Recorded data
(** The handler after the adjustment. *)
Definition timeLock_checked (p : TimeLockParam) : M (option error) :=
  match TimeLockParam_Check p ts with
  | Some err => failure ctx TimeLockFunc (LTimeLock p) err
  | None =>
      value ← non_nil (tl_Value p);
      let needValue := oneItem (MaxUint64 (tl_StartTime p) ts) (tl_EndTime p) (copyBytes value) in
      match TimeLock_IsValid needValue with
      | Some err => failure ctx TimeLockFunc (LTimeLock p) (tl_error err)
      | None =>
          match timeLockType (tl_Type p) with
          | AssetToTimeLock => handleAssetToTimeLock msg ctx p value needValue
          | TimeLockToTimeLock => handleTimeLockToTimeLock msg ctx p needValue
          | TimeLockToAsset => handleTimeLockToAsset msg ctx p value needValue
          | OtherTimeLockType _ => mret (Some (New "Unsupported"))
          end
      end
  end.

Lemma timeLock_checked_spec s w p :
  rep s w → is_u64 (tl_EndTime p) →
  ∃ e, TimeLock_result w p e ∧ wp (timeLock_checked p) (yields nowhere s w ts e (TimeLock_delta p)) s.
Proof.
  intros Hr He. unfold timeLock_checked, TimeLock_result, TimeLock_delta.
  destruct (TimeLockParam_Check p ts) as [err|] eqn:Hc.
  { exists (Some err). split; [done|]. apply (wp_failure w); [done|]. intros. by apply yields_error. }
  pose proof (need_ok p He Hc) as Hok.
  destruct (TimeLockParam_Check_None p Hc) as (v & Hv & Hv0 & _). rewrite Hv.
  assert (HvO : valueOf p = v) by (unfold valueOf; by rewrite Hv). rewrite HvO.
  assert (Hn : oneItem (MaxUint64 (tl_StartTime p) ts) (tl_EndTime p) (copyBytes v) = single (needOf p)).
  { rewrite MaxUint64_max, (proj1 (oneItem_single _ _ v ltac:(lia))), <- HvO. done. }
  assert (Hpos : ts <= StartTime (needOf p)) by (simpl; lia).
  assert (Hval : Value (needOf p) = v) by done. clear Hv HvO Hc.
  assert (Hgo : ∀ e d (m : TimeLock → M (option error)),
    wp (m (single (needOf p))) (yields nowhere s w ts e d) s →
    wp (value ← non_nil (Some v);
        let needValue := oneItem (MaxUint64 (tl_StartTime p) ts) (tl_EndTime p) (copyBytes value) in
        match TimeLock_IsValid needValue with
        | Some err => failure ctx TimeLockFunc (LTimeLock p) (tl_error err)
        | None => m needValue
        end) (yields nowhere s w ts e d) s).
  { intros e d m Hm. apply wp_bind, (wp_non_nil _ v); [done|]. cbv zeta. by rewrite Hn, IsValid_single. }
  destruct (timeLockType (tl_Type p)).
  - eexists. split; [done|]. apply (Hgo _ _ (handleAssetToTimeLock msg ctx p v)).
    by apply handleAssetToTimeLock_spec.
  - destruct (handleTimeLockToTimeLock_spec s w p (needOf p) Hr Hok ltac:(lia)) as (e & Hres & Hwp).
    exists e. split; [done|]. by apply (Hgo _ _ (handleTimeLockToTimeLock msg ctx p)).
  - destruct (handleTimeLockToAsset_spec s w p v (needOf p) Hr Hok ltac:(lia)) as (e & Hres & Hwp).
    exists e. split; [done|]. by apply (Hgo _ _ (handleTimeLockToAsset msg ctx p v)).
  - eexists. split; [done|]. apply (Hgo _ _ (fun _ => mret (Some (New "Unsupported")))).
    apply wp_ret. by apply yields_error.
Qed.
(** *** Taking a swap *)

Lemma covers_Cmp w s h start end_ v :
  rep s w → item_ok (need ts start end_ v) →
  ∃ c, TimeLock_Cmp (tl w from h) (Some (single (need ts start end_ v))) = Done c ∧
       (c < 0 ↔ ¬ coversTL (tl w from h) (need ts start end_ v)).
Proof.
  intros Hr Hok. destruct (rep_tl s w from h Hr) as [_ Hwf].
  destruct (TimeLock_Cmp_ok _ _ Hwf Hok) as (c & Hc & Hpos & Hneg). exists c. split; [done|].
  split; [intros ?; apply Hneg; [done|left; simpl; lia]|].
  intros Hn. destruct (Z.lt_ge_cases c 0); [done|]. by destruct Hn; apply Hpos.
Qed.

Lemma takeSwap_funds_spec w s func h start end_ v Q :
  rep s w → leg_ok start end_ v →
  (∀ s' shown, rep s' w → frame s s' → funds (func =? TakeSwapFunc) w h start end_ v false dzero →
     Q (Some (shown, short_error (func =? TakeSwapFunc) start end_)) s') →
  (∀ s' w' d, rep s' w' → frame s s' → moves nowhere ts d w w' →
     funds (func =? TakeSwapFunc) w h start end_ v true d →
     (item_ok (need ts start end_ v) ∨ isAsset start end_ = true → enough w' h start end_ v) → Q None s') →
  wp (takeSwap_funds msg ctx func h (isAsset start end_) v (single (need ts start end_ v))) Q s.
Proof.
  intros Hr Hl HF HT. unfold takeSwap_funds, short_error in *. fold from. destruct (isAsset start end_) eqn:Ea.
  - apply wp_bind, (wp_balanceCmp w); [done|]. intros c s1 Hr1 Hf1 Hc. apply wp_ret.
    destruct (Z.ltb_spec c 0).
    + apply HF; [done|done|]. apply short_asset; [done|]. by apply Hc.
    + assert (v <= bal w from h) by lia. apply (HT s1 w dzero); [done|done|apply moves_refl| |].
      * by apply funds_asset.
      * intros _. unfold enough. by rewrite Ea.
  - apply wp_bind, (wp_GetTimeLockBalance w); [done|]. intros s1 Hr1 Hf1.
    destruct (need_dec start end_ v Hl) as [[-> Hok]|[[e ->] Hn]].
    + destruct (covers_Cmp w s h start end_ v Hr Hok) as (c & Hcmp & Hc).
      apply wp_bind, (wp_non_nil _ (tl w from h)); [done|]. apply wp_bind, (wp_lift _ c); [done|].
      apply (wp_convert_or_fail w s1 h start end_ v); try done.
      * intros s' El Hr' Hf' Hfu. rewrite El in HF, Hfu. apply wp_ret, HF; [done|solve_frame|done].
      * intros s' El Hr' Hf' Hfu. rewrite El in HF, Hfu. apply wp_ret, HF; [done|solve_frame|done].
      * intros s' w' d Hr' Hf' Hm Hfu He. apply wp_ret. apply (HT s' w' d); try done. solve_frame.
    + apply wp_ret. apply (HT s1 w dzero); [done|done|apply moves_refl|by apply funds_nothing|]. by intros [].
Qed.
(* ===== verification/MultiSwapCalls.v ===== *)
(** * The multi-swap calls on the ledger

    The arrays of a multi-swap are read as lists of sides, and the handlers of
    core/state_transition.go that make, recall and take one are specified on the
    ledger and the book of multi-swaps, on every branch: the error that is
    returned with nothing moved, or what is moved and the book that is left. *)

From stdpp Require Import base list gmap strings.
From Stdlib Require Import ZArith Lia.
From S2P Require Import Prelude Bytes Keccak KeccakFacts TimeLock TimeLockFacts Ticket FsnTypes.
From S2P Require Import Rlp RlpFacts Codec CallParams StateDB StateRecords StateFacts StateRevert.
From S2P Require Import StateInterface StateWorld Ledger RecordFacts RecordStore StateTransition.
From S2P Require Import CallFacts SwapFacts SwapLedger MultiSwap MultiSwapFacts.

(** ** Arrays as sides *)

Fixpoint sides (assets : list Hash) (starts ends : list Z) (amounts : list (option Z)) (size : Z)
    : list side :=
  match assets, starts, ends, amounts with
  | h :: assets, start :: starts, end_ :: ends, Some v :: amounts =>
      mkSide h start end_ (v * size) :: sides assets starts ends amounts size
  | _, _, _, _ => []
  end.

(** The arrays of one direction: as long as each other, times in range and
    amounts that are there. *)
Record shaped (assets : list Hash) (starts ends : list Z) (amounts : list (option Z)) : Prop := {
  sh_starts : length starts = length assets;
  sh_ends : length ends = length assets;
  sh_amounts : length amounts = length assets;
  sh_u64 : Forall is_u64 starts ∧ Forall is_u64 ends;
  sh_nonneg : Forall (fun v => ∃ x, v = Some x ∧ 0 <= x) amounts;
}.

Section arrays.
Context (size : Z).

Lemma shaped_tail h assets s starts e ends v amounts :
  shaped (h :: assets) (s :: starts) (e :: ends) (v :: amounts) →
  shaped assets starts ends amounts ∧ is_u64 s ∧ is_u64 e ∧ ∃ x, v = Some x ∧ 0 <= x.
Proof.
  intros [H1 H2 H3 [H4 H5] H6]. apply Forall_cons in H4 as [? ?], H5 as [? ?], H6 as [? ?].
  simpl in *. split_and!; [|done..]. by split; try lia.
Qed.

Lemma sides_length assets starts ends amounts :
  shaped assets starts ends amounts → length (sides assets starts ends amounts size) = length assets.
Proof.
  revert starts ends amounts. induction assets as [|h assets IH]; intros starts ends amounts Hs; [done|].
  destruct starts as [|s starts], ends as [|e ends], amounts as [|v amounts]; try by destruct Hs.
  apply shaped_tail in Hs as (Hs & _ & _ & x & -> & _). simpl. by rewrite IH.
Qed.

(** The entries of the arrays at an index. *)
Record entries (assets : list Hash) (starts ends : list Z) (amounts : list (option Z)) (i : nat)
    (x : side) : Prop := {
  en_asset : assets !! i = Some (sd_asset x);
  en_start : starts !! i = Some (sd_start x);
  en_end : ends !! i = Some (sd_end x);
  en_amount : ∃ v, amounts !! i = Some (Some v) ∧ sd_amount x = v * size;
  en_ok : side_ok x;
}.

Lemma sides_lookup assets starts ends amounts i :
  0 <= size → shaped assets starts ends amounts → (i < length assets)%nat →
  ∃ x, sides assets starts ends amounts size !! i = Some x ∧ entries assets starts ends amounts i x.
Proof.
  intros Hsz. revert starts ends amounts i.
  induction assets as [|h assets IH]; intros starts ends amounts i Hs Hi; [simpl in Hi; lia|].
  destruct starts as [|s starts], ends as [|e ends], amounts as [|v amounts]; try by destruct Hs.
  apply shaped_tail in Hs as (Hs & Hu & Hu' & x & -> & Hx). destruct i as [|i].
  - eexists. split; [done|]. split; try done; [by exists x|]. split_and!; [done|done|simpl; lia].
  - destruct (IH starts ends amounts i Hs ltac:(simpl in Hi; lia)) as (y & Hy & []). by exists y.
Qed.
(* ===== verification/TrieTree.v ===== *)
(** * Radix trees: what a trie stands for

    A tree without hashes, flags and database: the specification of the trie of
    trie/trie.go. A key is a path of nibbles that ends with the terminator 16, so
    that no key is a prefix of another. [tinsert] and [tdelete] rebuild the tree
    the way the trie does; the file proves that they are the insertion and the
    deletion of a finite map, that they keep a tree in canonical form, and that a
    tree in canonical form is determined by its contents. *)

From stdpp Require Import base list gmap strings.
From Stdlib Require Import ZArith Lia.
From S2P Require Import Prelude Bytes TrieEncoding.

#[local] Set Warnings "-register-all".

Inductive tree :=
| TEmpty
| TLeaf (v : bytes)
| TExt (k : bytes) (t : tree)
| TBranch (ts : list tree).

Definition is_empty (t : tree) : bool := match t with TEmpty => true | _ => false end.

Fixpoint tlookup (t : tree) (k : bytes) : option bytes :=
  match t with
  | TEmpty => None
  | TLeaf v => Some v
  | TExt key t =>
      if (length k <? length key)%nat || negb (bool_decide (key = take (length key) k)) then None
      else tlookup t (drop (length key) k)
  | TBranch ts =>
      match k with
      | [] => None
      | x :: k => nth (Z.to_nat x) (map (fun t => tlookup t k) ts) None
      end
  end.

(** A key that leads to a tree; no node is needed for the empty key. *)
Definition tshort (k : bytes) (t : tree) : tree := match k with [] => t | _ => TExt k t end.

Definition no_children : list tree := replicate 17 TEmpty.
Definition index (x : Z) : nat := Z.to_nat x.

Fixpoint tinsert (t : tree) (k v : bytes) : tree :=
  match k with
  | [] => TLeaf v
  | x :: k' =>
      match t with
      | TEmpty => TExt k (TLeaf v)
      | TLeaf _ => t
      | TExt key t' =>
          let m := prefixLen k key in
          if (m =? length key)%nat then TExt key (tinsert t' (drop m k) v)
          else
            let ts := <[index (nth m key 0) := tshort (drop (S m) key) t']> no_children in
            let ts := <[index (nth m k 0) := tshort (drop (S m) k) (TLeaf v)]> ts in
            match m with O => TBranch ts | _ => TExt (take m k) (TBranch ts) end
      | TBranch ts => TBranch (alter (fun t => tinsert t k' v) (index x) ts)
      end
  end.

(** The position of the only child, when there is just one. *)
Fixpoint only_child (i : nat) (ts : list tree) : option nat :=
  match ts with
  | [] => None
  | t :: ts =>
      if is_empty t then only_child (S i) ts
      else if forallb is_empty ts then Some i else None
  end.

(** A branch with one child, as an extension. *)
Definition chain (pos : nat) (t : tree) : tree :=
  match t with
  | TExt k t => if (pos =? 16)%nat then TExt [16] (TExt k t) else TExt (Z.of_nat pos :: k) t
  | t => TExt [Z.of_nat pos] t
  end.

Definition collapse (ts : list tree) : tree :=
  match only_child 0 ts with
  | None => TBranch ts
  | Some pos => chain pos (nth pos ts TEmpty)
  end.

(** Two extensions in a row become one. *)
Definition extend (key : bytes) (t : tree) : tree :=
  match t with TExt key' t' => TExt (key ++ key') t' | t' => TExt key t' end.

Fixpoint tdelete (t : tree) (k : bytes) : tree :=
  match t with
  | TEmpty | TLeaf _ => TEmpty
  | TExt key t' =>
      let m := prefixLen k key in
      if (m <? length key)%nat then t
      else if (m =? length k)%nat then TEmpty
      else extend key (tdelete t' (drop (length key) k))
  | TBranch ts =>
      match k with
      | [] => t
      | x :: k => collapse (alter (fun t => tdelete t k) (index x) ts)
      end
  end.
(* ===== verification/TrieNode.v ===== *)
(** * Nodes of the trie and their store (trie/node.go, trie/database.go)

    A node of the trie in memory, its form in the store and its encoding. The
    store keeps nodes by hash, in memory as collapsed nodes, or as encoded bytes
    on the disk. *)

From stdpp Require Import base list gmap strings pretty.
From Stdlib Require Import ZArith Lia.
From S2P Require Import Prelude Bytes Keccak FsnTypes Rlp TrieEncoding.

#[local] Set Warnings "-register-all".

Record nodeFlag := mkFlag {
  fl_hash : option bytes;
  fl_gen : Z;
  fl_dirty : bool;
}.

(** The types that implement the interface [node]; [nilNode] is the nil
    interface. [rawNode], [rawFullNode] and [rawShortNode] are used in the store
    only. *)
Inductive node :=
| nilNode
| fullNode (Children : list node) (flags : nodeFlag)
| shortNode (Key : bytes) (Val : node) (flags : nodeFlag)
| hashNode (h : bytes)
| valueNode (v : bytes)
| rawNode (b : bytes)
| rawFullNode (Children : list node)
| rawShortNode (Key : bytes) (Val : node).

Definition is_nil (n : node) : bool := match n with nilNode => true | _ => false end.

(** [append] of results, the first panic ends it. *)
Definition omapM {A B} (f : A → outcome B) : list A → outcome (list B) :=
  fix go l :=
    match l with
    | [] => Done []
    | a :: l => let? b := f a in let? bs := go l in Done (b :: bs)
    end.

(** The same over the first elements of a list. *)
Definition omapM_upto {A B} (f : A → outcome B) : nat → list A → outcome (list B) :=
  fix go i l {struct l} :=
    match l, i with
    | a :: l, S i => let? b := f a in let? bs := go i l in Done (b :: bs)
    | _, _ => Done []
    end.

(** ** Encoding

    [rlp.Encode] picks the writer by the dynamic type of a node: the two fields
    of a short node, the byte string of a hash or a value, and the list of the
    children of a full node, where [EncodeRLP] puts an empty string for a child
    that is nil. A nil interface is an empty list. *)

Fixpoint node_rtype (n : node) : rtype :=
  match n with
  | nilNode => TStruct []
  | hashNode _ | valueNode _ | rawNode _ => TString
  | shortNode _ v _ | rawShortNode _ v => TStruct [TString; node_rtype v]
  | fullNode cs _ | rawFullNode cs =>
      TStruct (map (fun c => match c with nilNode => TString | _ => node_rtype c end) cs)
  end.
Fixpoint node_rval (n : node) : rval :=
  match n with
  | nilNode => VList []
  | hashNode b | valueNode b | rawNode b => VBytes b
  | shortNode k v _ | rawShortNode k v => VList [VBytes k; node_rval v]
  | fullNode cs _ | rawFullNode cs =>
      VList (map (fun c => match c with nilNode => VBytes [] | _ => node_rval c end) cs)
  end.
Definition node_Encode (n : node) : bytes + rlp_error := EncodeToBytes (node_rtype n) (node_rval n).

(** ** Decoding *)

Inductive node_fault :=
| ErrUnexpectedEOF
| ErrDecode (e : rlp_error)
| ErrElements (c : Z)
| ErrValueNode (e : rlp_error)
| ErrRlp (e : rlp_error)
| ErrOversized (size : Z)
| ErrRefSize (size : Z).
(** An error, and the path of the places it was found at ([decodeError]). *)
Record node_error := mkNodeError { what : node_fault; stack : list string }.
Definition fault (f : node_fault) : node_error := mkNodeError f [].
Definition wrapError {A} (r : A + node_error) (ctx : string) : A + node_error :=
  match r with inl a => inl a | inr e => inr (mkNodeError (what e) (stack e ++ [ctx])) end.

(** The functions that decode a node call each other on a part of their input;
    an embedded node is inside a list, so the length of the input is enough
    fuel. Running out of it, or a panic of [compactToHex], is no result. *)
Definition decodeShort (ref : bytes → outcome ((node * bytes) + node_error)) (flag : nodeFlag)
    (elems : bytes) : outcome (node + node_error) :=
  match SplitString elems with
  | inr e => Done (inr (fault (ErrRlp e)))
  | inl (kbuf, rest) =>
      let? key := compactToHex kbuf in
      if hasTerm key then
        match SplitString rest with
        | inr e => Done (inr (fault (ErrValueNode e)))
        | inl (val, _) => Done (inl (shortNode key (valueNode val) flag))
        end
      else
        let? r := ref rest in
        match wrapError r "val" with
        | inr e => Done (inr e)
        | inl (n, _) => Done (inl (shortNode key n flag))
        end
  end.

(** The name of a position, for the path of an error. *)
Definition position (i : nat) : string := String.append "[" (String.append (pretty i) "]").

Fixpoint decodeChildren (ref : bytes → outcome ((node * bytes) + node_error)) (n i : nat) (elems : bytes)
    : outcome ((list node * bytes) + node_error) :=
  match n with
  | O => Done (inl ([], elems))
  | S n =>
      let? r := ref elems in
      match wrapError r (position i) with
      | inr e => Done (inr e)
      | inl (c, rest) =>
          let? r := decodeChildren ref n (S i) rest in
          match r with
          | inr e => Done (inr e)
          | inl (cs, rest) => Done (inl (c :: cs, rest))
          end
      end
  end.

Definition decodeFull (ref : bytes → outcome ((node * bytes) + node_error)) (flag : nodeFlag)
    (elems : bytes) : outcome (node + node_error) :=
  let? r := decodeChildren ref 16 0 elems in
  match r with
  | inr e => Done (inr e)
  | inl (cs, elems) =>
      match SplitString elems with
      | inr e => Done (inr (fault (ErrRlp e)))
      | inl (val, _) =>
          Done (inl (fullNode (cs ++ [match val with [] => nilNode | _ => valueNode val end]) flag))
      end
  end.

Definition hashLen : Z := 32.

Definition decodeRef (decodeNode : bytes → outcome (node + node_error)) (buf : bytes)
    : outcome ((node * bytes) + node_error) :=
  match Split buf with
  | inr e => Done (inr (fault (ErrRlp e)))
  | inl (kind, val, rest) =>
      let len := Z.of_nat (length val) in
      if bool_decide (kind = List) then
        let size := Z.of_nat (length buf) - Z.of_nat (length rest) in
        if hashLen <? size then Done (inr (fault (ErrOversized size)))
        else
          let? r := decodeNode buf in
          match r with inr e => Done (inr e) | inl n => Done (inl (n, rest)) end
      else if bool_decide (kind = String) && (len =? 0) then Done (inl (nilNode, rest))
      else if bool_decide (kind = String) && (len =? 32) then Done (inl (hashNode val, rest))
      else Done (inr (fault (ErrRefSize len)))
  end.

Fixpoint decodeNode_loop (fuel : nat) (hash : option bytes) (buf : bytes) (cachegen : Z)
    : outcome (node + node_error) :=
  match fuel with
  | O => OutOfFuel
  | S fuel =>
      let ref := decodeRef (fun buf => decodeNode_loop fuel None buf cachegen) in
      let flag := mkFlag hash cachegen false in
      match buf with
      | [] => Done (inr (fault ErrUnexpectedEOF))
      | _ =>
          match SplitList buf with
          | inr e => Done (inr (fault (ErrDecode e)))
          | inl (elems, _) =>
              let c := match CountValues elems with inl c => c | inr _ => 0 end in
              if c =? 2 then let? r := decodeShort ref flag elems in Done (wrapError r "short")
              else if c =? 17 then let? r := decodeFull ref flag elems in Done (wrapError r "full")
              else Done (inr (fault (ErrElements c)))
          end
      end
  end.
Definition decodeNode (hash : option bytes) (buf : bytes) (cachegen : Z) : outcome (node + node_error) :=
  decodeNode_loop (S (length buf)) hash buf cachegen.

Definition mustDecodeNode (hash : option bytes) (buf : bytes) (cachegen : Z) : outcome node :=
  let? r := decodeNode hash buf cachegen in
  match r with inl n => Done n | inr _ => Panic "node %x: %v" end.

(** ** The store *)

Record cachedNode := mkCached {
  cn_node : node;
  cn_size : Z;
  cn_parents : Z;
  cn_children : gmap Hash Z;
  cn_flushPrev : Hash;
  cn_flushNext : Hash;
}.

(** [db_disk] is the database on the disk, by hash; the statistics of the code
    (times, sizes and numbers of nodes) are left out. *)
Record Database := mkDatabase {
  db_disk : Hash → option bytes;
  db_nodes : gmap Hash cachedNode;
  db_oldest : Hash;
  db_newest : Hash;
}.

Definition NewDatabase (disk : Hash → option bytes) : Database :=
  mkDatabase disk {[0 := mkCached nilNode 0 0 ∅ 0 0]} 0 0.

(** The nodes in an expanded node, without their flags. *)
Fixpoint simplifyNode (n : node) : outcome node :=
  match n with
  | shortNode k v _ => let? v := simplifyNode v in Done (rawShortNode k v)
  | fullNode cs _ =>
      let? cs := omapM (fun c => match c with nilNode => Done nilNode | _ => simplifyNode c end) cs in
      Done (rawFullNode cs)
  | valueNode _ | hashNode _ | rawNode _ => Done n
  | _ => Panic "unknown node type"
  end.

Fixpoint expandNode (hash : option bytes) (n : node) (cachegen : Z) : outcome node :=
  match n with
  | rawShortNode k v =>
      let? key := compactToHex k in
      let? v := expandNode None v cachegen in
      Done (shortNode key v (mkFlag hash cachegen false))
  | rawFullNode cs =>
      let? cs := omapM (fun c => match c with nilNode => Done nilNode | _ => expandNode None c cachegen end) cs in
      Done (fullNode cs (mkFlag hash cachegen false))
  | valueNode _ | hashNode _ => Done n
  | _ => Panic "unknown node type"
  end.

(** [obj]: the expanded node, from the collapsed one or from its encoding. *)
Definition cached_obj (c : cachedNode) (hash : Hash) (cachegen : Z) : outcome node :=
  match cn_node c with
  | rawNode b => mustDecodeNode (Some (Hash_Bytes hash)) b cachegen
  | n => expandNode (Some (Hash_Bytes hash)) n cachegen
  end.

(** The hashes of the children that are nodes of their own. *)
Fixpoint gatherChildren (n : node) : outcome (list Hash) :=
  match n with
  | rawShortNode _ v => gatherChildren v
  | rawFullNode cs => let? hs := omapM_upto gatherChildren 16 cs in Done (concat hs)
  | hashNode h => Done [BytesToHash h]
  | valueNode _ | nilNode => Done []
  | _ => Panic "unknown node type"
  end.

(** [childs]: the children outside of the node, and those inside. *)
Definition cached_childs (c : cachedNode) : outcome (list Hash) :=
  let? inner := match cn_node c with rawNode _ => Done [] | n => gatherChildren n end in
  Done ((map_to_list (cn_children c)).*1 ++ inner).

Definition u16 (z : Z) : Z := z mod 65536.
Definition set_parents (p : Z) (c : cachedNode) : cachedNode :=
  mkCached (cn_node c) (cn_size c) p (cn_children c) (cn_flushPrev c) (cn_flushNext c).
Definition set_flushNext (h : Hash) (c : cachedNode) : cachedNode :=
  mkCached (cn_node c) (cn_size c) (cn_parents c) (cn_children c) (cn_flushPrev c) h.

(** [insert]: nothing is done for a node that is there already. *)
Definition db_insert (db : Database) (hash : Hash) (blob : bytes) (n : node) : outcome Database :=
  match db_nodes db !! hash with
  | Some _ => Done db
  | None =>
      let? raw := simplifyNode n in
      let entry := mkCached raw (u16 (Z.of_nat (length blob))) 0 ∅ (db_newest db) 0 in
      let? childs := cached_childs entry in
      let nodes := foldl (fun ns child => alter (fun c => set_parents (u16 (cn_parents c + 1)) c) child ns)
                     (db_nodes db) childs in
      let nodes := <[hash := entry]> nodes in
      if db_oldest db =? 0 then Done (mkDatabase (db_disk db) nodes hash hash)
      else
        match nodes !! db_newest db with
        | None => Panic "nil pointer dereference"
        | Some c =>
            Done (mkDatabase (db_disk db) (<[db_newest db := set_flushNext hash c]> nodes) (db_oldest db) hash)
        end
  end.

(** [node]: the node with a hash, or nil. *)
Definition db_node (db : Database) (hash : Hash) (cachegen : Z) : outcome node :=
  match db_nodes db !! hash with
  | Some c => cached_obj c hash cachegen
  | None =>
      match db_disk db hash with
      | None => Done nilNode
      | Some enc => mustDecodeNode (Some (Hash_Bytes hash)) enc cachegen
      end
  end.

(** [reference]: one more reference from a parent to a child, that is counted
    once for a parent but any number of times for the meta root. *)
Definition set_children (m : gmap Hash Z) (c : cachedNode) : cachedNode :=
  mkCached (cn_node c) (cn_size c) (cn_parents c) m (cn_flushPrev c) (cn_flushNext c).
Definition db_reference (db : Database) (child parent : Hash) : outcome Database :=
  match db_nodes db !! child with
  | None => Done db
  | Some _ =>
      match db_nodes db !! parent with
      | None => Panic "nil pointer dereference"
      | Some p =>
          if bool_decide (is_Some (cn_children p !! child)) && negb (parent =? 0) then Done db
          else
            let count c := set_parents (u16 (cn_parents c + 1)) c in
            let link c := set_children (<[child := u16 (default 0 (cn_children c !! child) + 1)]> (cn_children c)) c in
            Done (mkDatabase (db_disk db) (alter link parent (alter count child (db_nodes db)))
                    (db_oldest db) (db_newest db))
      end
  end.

Try it: Set down, exactly as they appear above, all lines from the one that has "Definition decodeRef (decodeNode" down to the one that has "Fixpoint decodeNode_loop (fuel", including those two and no others.

Exercise response:
Definition decodeRef (decodeNode : bytes → outcome (node + node_error)) (buf : bytes)
    : outcome ((node * bytes) + node_error) :=
  match Split buf with
  | inr e => Done (inr (fault (ErrRlp e)))
  | inl (kind, val, rest) =>
      let len := Z.of_nat (length val) in
      if bool_decide (kind = List) then
        let size := Z.of_nat (length buf) - Z.of_nat (length rest) in
        if hashLen <? size then Done (inr (fault (ErrOversized size)))
        else
          let? r := decodeNode buf in
          match r with inr e => Done (inr e) | inl n => Done (inl (n, rest)) end
      else if bool_decide (kind = String) && (len =? 0) then Done (inl (nilNode, rest))
      else if bool_decide (kind = String) && (len =? 32) then Done (inl (hashNode val, rest))
      else Done (inr (fault (ErrRefSize len)))
  end.

Fixpoint decodeNode_loop (fuel : nat) (hash : option bytes) (buf : bytes) (cachegen : Z)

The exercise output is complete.